Gravity…right? No matter how much we try—spills happen sometimes. In an auto repair shop, common spills involve toxic fluids like antifreeze, solvents, and especially oil. If these substances make their way into a storm drain, they’ll end up in our local rivers and streams. As a skilled professional, you try to prevent the oil from spilling in the first place by tightening lids and eliminating trip hazards—but if a spill does occur, you’ll need to be able to respond quickly and appropriately. It is crucial to be prepared. So, let’s address three myths about oil spills:
Myth #1: A little spill doesn’t hurt much
You may honestly feel—all things considered—a little oil down the drain doesn’t do much harm. After all, isn’t the water treated before going back into the river? In reality, stormwater that goes down storm drains in many parts of Oregon goes straight to streams or rivers. It is not treated. Allowing oil to enter a storm drain can have the same effect as standing on the bank of the Columbia River and pouring oil directly into the water. And it doesn’t take much. One quart of oil can contaminate one million gallons of water. Used oil is slow to degrade and contains toxic chemicals and heavy metals that stick to everything from sand to bird feathers. For this reason, only rain should go down the storm drain!
Myth #2: Kitty Litter is the Best Option for Cleaning Up Oil Spills
In all likelihood, you’ve seen someone pouring out kitty litter over an oil spill to clean it up. While kitty litter can be effective in cleaning fresh spills, it is not ideal. For one, because it is primarily clay and silica, As the oil-coated litter is handled, or sits too long, oil and dust can seep back onto the shop floor or mix with water run-off from the next rainfall. Ever accidentally step on kitty litter? The clay and fine silica dust sticks to many things, including the bottom of shoes, so it – and the oil on it – goes wherever you go throughout the day—your lobby, near sensitive tools or equipment, the sidewalk, even right back onto the shop floor—and may make its way to the storm drain.

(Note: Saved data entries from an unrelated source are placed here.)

Lemma forConfigs_sound tx signature cfgs alerts (P : Alert -> Prop) :
  Forall P alerts ->
  (forall cfg outs o receiver_,
      cfg ∈ cfgs -> parseBlockTransactions decode tx (address cfg) = Ok outs ->
      o ∈ outs -> receiver o = Some receiver_ ->
      Ranges.amountMatchesRanges (amount o) (Ranges.parseRanges (Some (ranges cfg))) = true ->
      P {| alertLabel := label cfg; alertAmount := amount o;
           alertReceiver := receiver_; alertSignature := signature |}) ->
  Forall P (fst (forConfigs decode sendAlert tx signature cfgs alerts)).
Proof.
  revert alerts. induction cfgs as [|cfg cfgs IH]; intros alerts Hacc HP; [exact Hacc|].
  cbn [forConfigs]. cbv zeta.
  destruct (parseBlockTransactions decode tx (address cfg)) as [outs|e] eqn:Hparse;
    [|exact Hacc].
  pose proof (forOutflows_sound cfg signature outs alerts P Hacc) as Hout.
  destruct (forOutflows sendAlert cfg signature (Ranges.parseRanges (Some (ranges cfg)))
              outs alerts) as [alerts' [[]|e]]; cbn [fst] in Hout.
  - apply IH.
    + apply Hout. intros o r Ho. apply (HP cfg outs); [left|exact Hparse|exact Ho].
    + intros cfg' outs' o r Hcfg'. apply HP. right. exact Hcfg'.
  - apply Hout. intros o r Ho. apply (HP cfg outs); [left|exact Hparse|exact Ho].
Qed.

Lemma forTransactions_sound (blockData txs : list Transaction) alerts :
  (forall tx, tx ∈ txs -> tx ∈ blockData) ->
  Forall (justified decode configs blockData) alerts ->
  Forall (justified decode configs blockData) (fst (forTransactions decode configs sendAlert txs alerts)).
Proof.
  revert alerts. induction txs as [|tx txs IH]; intros alerts Hsub Hacc; [exact Hacc|].
  cbn [forTransactions].
  assert (Hsub' : forall tx', tx' ∈ txs -> tx' ∈ blockData)
    by (intros tx' H; apply Hsub; right; exact H).
  destruct (firstSignature tx) as [signature|] eqn:Hsig; [|apply IH; assumption].
  destruct (JSString.truthy signature) eqn:Ht; cbn [negb]; [|apply IH; assumption].
  pose proof (forConfigs_sound tx signature configs alerts (justified decode configs blockData) Hacc) as Hc.
  assert (Hjust : Forall (justified decode configs blockData)
                    (fst (forConfigs decode sendAlert tx signature configs alerts))).
  { apply Hc. intros cfg outs o r Hcfg Hparse Ho Hr Hm.
    exists tx, cfg, outs, o, r. cbn [alertSignature].
    split; [apply Hsub; left|]. split; [exact Hcfg|]. split; [exact Hsig|].
    split; [intros ->; discriminate|]. split; [exact Hparse|]. split; [exact Ho|].
    split; [exact Hr|]. split; [exact Hm|reflexivity]. }
  destruct (forConfigs decode sendAlert tx signature configs alerts) as [alerts' [[]|e]];
    cbn [fst] in *.
  - apply IH; assumption.
  - exact Hjust.
Qed.
(** * excelize: chart option defaulting, chart assembly and the
      data-validation builder

    A shallow embedding of [chart.go] and of the data-validation builder.

    Conventions of the embedding.
    - Go [string] is a byte sequence: [String.string], and [len] is
      [String.length].
    - Go [int], [uint] and the enumerations declared over them ([byte] for
      [ChartType]) are [Z].
    - An [error] result is an [option]: [None] is Go's [nil].
    - A method with a pointer receiver is a function from the receiver's
      value to its new value (and the returned error, when it has one).
    - Pointers that the code shares and writes through ([*Chart], [*Font])
      are addresses into an explicit store; pointers that are only tested
      against [nil] and re-assigned ([*bool], [*string]) are [option]s. *)

From Stdlib Require Import ZArith String Ascii DecimalString PrimFloat.
From Stdlib Require DecimalFacts DecimalPos DecimalZ.
From stdpp Require Import gmap strings list fin_maps.

Open Scope Z_scope.

(** ** Pieces of the Go standard library the sources call *)

(** [strconv.Itoa] and [fmt.Sprintf("%d", _)]: the decimal numeral, with a
    leading minus sign for a negative number. *)
Definition Itoa (n : Z) : string := NilZero.string_of_int (Z.to_int n).

(** [strings.Join]: nothing for no element, the element itself for one,
    otherwise the elements with [sep] between two neighbours. *)
Fixpoint Join (elems : list string) (sep : string) : string :=
  match elems with
  | [] => ""
  | [s] => s
  | s :: rest => s +:+ sep +:+ Join rest sep
  end.

(** [len], as an integer. *)
Definition len (s : string) : Z := Z.of_nat (String.length s).

(** The one-character string holding a double quote (byte 34). *)
Definition dquote : string := String (ascii_of_nat 34) EmptyString.

(** [n] copies of the byte [c]; used to build long inputs. *)
Fixpoint repeatByte (n : nat) (c : ascii) : string :=
  match n with
  | O => EmptyString
  | S k => String c (repeatByte k c)
  end.

(** ** The data-validation builder *)

Module Validation.

(** Data validation types ([iota] constants, the blank identifier is 0). *)
Definition typeNone : Z := 1.
Definition DataValidationTypeCustom : Z := 2.
Definition DataValidationTypeDate : Z := 3.
Definition DataValidationTypeDecimal : Z := 4.
Definition typeList : Z := 5.
Definition DataValidationTypeTextLeng : Z := 6.
Definition DataValidationTypeTime : Z := 7.
Definition DataValidationTypeWhole : Z := 8.

(** 255 characters + 2 quotes. *)
Definition dataValidationFormulaStrLen : Z := 257.
Definition dataValidationFormulaStrLenErr : string :=
  "data validation must be 0-255 characters".

(** Data validation error styles. *)
Definition DataValidationErrorStyleStop : Z := 1.
Definition DataValidationErrorStyleWarning : Z := 2.
Definition DataValidationErrorStyleInformation : Z := 3.

Definition styleStop : string := "stop".
Definition styleWarning : string := "warning".
Definition styleInformation : string := "information".

(** Data validation operators. *)
Definition DataValidationOperatorBetween : Z := 1.
Definition DataValidationOperatorEqual : Z := 2.
Definition DataValidationOperatorGreaterThan : Z := 3.
Definition DataValidationOperatorGreaterThanOrEqual : Z := 4.
Definition DataValidationOperatorLessThan : Z := 5.
Definition DataValidationOperatorLessThanOrEqual : Z := 6.
Definition DataValidationOperatorNotBetween : Z := 7.
Definition DataValidationOperatorNotEqual : Z := 8.

(** Modelled from the spec: the declaration of the [DataValidation] struct
    is not among the sources. The record has the fields the builder reads
    and writes, with the types the builder uses them at: the allow-blank
    flag, type and operator keywords, two formula strings, the target range
    reference, the optional error alert and input prompt. [Type_] stands
    for the Go field [Type]. *)
Record DataValidation := mkDataValidation {
  AllowBlank : bool;
  Error : option string;
  ErrorStyle : option string;
  ErrorTitle : option string;
  Operator : string;
  Prompt : option string;
  PromptTitle : option string;
  ShowErrorMessage : bool;
  ShowInputMessage : bool;
  Sqref : string;
  Type_ : string;
  Formula1 : string;
  Formula2 : string
}.

(** [NewDataValidation]: every field not listed is at its zero value. *)
Definition NewDataValidation (allowBlank : bool) : DataValidation :=
  {| AllowBlank := allowBlank;
     Error := None; ErrorStyle := None; ErrorTitle := None;
     Operator := "";
     Prompt := None; PromptTitle := None;
     ShowErrorMessage := false;
     ShowInputMessage := false;
     Sqref := ""; Type_ := ""; Formula1 := ""; Formula2 := "" |}.

(** [convDataValidationType]: a lookup in a map literal; a missing key
    gives the zero value of [string]. *)
Definition dataValidationTypeMap : gmap Z string :=
  list_to_map
    [ (typeNone, "none");
      (DataValidationTypeCustom, "custom");
      (DataValidationTypeDate, "date");
      (DataValidationTypeDecimal, "decimal");
      (typeList, "list");
      (DataValidationTypeTextLeng, "textLength");
      (DataValidationTypeTime, "time");
      (DataValidationTypeWhole, "whole") ].

Definition convDataValidationType (t : Z) : string :=
  default "" (dataValidationTypeMap !! t).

Some alternatives to kitty litter are absorbent powders or sawdust. Absorbent socks and mats, designed specifically for efficient and easy chemical cleanup and disposal, are the best products to use on small oil spills. These products are often found as parts of a complete spill kit you can buy, or individual products you can combine into a spill kit for your business.
Myth #3: Preparing a proper spill kit is expensive and difficult
Sure, a 40-pound bag of kitty litter will run you less than 20 bucks, but then you will need to pour out the whole bag to cover a 3- or 4-gallon spill. Add on the costs of labor and proper disposal, the price is nowhere near the bargain it first appeared to be. Here are some better alternatives:
- Commercial spill kits range from $35 for a 5-gallon kit to $100 for a 20-gallon kit. Some of the materials may be re-used.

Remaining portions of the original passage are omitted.